DEAR ABBY: I read your sound advice to "Addicted to Spending," the woman who racked up thousands of dollars in credit card debt. She said she couldn't sleep at night for fear her husband would divorce her when he found out. You were right that a credit counseling agency can provide valuable assistance, but she needs to be careful which one she selects.
The Internal Revenue Service oversees many credit counseling agencies because they are tax-exempt. We have received an increasing number of complaints that some of these agencies charge high fees, offer poor repayment plans, and provide little in the way of education and counseling.
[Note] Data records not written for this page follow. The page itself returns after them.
(** * memory-search: hybrid BM25 + vector retrieval with RRF fusion

    A shallow embedding of [scripts/memory-search.py]: the Markdown and
    JSON chunkers, the FTS5 query sanitizer, the index tables and the
    statements run on them, the BM25 and vector searches, Reciprocal Rank
    Fusion with trigram-Jaccard deduplication, and the search entry point.

    Python [str] values are sequences of Unicode code points, Python
    [float]s are IEEE-754 binary64 numbers (Rocq's [SpecFloat] at
    precision 53), Python [int]s are [Z], and the SQLite tables are finite
    maps from their primary key to their rows. *)

From Stdlib Require Import ZArith NArith List String Ascii Bool Lia DecimalString.
From Stdlib Require Import Sorting.Sorted.
From Stdlib Require Import Floats.SpecFloat.
From stdpp Require Import gmap sorting.
Import ListNotations.

Local Open Scope Z_scope.

(** ** Python strings *)

Module PyStr.

(** A code point. *)
Definition char := N.

(** A Python [str]. *)
Definition str := list char.

(** An ASCII literal as a [str]. *)
Fixpoint lit (s : string) : str :=
  match s with
  | EmptyString => []
  | String a s' => N_of_ascii a :: lit s'
  end.

Definition len (s : str) : Z := Z.of_nat (length s).

Definition char_eqb (a b : char) : bool := N.eqb a b.

Fixpoint str_eqb (a b : str) : bool :=
  match a, b with
  | [], [] => true
  | x :: a', y :: b' => char_eqb x y && str_eqb a' b'
  | _, _ => false
  end.

(** [str.isspace] on one code point (CPython's [_PyUnicode_IsWhitespace]). *)
Definition is_space (c : char) : bool :=
  (((9 <=? c) && (c <=? 13)) || ((28 <=? c) && (c <=? 32))
   || (c =? 133) || (c =? 160) || (c =? 5760)
   || ((8192 <=? c) && (c <=? 8202))
   || (c =? 8232) || (c =? 8233) || (c =? 8239) || (c =? 8287)
   || (c =? 12288))%N.

Fixpoint drop_while (p : char -> bool) (s : str) : str :=
  match s with
  | [] => []
  | c :: s' => if p c then drop_while p s' else s
  end.

(** [s.lstrip()], [s.rstrip()] and [s.strip()] without argument. *)
Definition lstrip (s : str) : str := drop_while is_space s.
Definition rstrip (s : str) : str := rev (drop_while is_space (rev s)).
Definition strip (s : str) : str := rstrip (lstrip s).

(** [s.lstrip(cs)]: leading characters that occur in [cs] are removed. *)
Definition lstrip_chars (cs : str) (s : str) : str :=
  drop_while (fun c => existsb (char_eqb c) cs) s.

(** [s.startswith(p)]. *)
Fixpoint startswith (p s : str) : bool :=
  match p, s with
  | [], _ => true
  | x :: p', y :: s' => char_eqb x y && startswith p' s'
  | _ :: _, [] => false
  end.

(** [sub in s]. *)
Fixpoint contains (sub s : str) : bool :=
  startswith sub s ||
  match s with
  | [] => false
  | _ :: s' => contains sub s'
  end.

(** [s.split(sep)] for a one-character separator: the pieces between the
    occurrences of [sep]; there is always at least one piece. *)
Fixpoint split_char_aux (sep : char) (cur : str) (s : str) : list str :=
  match s with
  | [] => [rev cur]
  | c :: s' =>
      if char_eqb c sep then rev cur :: split_char_aux sep [] s'
      else split_char_aux sep (c :: cur) s'
  end.

Definition split_char (sep : char) (s : str) : list str :=
  split_char_aux sep [] s.

(** [s.split()] without argument: the maximal runs of non-whitespace. *)
Fixpoint split_ws_aux (cur : str) (s : str) : list str :=
  match s with
  | [] => match cur with [] => [] | _ => [rev cur] end
  | c :: s' =>
      if is_space c
      then match cur with
           | [] => split_ws_aux [] s'
           | _ => rev cur :: split_ws_aux [] s'
           end
      else split_ws_aux (c :: cur) s'
  end.

Definition split_ws (s : str) : list str := split_ws_aux [] s.

(** [sep.join(parts)]. *)
Fixpoint join (sep : str) (parts : list str) : str :=
  match parts with
  | [] => []
  | [p] => p
  | p :: rest => p ++ sep ++ join sep rest
  end.

(** [s.replace(old, new)] for a one-character [old]. *)
Definition replace_char (old : char) (new : str) (s : str) : str :=
  flat_map (fun c => if char_eqb c old then new else [c]) s.

(** [os.path.basename] (posixpath): what follows the last slash. *)
Definition basename (p : str) : str :=
  List.last (split_char 47%N p) [].

Definition NL : char := 10%N.
Definition HASH : char := 35%N.
Definition DQUOTE : char := 34%N.

End PyStr.

Import PyStr.

(** ** The Chunker *)

Record chunk := mk_chunk {
  title : str;
  content : str;
  line_start : Z;
  line_end : Z
}.

(** The local variables of [chunk_markdown]'s loop. *)
Record md_state := mk_md {
  md_chunks : list chunk;
  current_title : str;
  current_lines : list str;
  current_start : Z
}.

(** The chunk text is kept when it is longer than 20 characters. *)
Definition append_chunk (chunks : list chunk) (ttl : str) (lines : list str)
    (ls le : Z) : list chunk :=
  let chunk_text := strip (join [NL] lines) in
  if 20 <? len chunk_text
  then chunks ++ [mk_chunk ttl chunk_text ls le]
  else chunks.

(** One iteration of [for i, line in enumerate(lines, 1)]. *)
Definition md_step (max_chunk_lines : Z) (st : md_state) (i : Z) (line : str)
    : md_state :=
  match startswith [HASH] line, current_lines st with
  | true, _ :: _ =>
      let chunks := append_chunk (md_chunks st) (current_title st)
                      (current_lines st) (current_start st) (i - 1) in
      let heading := strip (lstrip_chars [HASH] line) in
      mk_md chunks
            (match heading with [] => current_title st | _ => heading end)
            [line] i
  | _, _ =>
      let cl := current_lines st ++ [line] in
      if max_chunk_lines <=? Z.of_nat (length cl)
      then mk_md (append_chunk (md_chunks st) (current_title st) cl
                    (current_start st) i)
                 (current_title st) [] (i + 1)
      else mk_md (md_chunks st) (current_title st) cl (current_start st)
  end.

Fixpoint md_loop (max_chunk_lines : Z) (st : md_state) (i : Z)
    (lines : list str) : md_state :=
  match lines with
  | [] => st
  | line :: rest =>
      md_loop max_chunk_lines (md_step max_chunk_lines st i line) (i + 1) rest
  end.

Definition chunk_markdown (content : str) (filepath : str)
    (max_chunk_lines : Z) : list chunk :=
  let lines := split_char NL content in
  let st := md_loop max_chunk_lines
              (mk_md [] (basename filepath) [] 1) 1 lines in
  match current_lines st with
  | [] => md_chunks st
  | _ :: _ =>
      append_chunk (md_chunks st) (current_title st) (current_lines st)
        (current_start st) (Z.of_nat (length lines))
  end.

(** The default of [max_chunk_lines]. *)
Definition MAX_CHUNK_LINES : Z := 30.

(** ** Query sanitization for FTS5 *)

(** The character class [[\u4e00-\u9fff\u3400-\u4dbf]]. *)
Definition is_cjk (c : char) : bool :=
  (((0x4e00 <=? c) && (c <=? 0x9fff)) || ((0x3400 <=? c) && (c <=? 0x4dbf)))%N.

Definition STAR : char := 42%N.
Definition SPACE : char := 32%N.

(** The token between double quotes, each double quote in it doubled. *)
Definition quote_term (s : str) : str :=
  [DQUOTE] ++ replace_char DQUOTE [DQUOTE; DQUOTE] s ++ [DQUOTE].

(** The body of [for t in tokens]. *)
Definition sanitize_token (sanitized : list str) (t0 : str) : list str :=
  let t := strip t0 in
  match t with
  | [] => sanitized
  | _ :: _ =>
      let cjk_part := List.filter is_cjk t in
      let non_cjk := strip (List.filter (fun c => negb (is_cjk c)) t) in
      match cjk_part, non_cjk with
      | _ :: _, [] => sanitized ++ [cjk_part ++ [STAR]]
      | _ :: _, _ :: _ =>
          (sanitized ++ [cjk_part ++ [STAR]]) ++ [quote_term non_cjk]
      | [], _ => sanitized ++ [quote_term t]
      end
  end.

Definition sanitize_fts_query (query : str) : str :=
  join [SPACE] (fold_left sanitize_token (split_ws query) []).

(** ** Python floats and exceptions *)

Definition float := spec_float.

Definition prec : Z := 53.
Definition emax : Z := 1024.

Definition fadd : float -> float -> float := SFadd prec emax.
Definition fmul : float -> float -> float := SFmul prec emax.
Definition fdiv : float -> float -> float := SFdiv prec emax.
Definition flt : float -> float -> bool := SFltb.
Definition fneg : float -> float := SFopp.

Definition float_zero : float := S754_zero false.
Definition float_one : float := Eval vm_compute in SFone prec emax.

Inductive exn_kind :=
| ZeroDivisionError
| OverflowError
| TypeError
| OSError
| OperationalError
| IntegrityError.

(** An exception with the text [str(e)] gives. *)
Record exn := mk_exn { exn_kind_of : exn_kind; exn_msg : str }.

Inductive res (A : Type) :=
| Ok (a : A)
| Raise (e : exn).
Arguments Ok {A} a.
Arguments Raise {A} e.

(** [float(z)]: the nearest binary64, [OverflowError] beyond its range. *)
Definition float_of_int (z : Z) : res float :=
  match binary_normalize prec emax z 0 false with
  | S754_infinity _ => Raise (mk_exn OverflowError (lit "int too large to convert to float"))
  | f => Ok f
  end.

Definition is_zero (f : float) : bool :=
  match f with S754_zero _ => true | _ => false end.

(** [x / n] for a float [x] and an int [n]. *)
Definition float_div_int (x : float) (n : Z) : res float :=
  match float_of_int n with
  | Raise e => Raise e
  | Ok d =>
      if is_zero d
      then Raise (mk_exn ZeroDivisionError (lit "float division by zero"))
      else Ok (fdiv x d)
  end.

(** [a / b] for ints [0 <= a] and [0 < b]: the quotient rounded once. *)
Definition int_truediv (a b : Z) : float :=
  match a, b with
  | Zpos p, Zpos q => fdiv (S754_finite false p 0) (S754_finite false q 0)
  | _, _ => float_zero
  end.

(** ** RRF fusion and deduplication *)

Definition MAX_RESULTS : Z := 6.
Definition RRF_K : Z := 60.
Definition VECTOR_CANDIDATES : Z := 20.
Definition BM25_CANDIDATES : Z := 20.

(** The literal [0.83]. *)
Definition JACCARD_THRESHOLD : float := Eval vm_compute in int_truediv 83 100.

(** A result of [bm25_search] or [vector_search]. *)
Record hit := mk_hit {
  rowid : Z;
  path : str;
  category : str;
  h_title : str;
  snippet : str;
  h_content : str;
  score : float
}.

(** An entry of [fused]: the result's fields with those fusion adds. *)
Record fused_hit := mk_fused {
  f_hit : hit;
  rrf_score : float;
  sources : list str;
  bm25_rank : option Z;
  vec_rank : option Z
}.

Definition set_snippet (s : str) (h : hit) : hit :=
  mk_hit (rowid h) (path h) (category h) (h_title h) s (h_content h) (score h).

(** [text[i:i+3] for i in range(len(text) - 3 + 1)]. *)
Fixpoint trigrams (s : str) : list str :=
  match s with
  | a :: ((b :: c :: _) as s') => [a; b; c] :: trigrams s'
  | _ => []
  end.

Definition trigram_set (s : str) : gset str := list_to_set (trigrams s).

Definition _jaccard_similarity (text_a text_b : str) : float :=
  if (len text_a <? 3) || (len text_b <? 3)
  then if str_eqb text_a text_b then float_one else float_zero
  else
    let set_a := trigram_set text_a in
    let set_b := trigram_set text_b in
    let intersection := Z.of_nat (size (set_a ∩ set_b)) in
    let union := Z.of_nat (size (set_a ∪ set_b)) in
    if 0 <? union then int_truediv intersection union else float_zero.

(** [fused] is a dict in insertion order, keyed by [rowid]. *)
Definition fused_dict := list (Z * fused_hit).

Fixpoint dict_get (rid : Z) (d : fused_dict) : option fused_hit :=
  match d with
  | [] => None
  | (r, v) :: d' => if r =? rid then Some v else dict_get rid d'
  end.

Fixpoint dict_set (rid : Z) (v : fused_hit) (d : fused_dict) : fused_dict :=
  match d with
  | [] => [(rid, v)]
  | (r, v0) :: d' =>
      if r =? rid then (r, v) :: d' else (r, v0) :: dict_set rid v d'
  end.

Definition fresh_entry (result : hit) : fused_hit :=
  mk_fused result float_zero [] None None.

Definition entry_for (fused : fused_dict) (result : hit) : fused_hit :=
  match dict_get (rowid result) fused with
  | Some e => e
  | None => fresh_entry result
  end.

(** The body of the loop over [bm25_results]. *)
Definition fuse_bm25_step (k : Z) (fused : fused_dict) (rank : Z)
    (result : hit) : res fused_dict :=
  let e := entry_for fused result in
  match float_div_int float_one (k + rank) with
  | Raise x => Raise x
  | Ok c =>
      Ok (dict_set (rowid result)
            (mk_fused (f_hit e) (fadd (rrf_score e) c)
               (sources e ++ [lit "bm25"]) (Some rank) (vec_rank e))
            fused)
  end.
We have stepped up our audits of credit counseling agencies and, where warranted, will revoke their tax exemption.
In addition, we have issued a consumer alert with the Federal Trade Commission and state regulators, warning consumers to check carefully before signing up with a particular program. A few tips:
(1) Beware of high fees or "voluntary" contributions.
(2) Carefully read any written statements before you sign, and make sure your creditors will work with the agency you want.
(3) Watch carefully the claims made in TV ads. -- MARK W. EVERSON, COMMISSIONER OF THE INTERNAL REVENUE SERVICE
DEAR COMMISSIONER EVERSON: I know my tax dollars are being well spent when the highest collection officer in the land reaches out to help people with money troubles. Everyone has heard the phrase, "Let the buyer beware." ("Caveat emptor.") However, it is especially discouraging to think that people who are vulnerable and trying to move their lives in a positive direction would be victimized by predators.
No doubt many readers will thank you for the warning. (Readers, you can find the IRS commissioner's alert by visiting the Web site: www.irs.gov/newsroom.)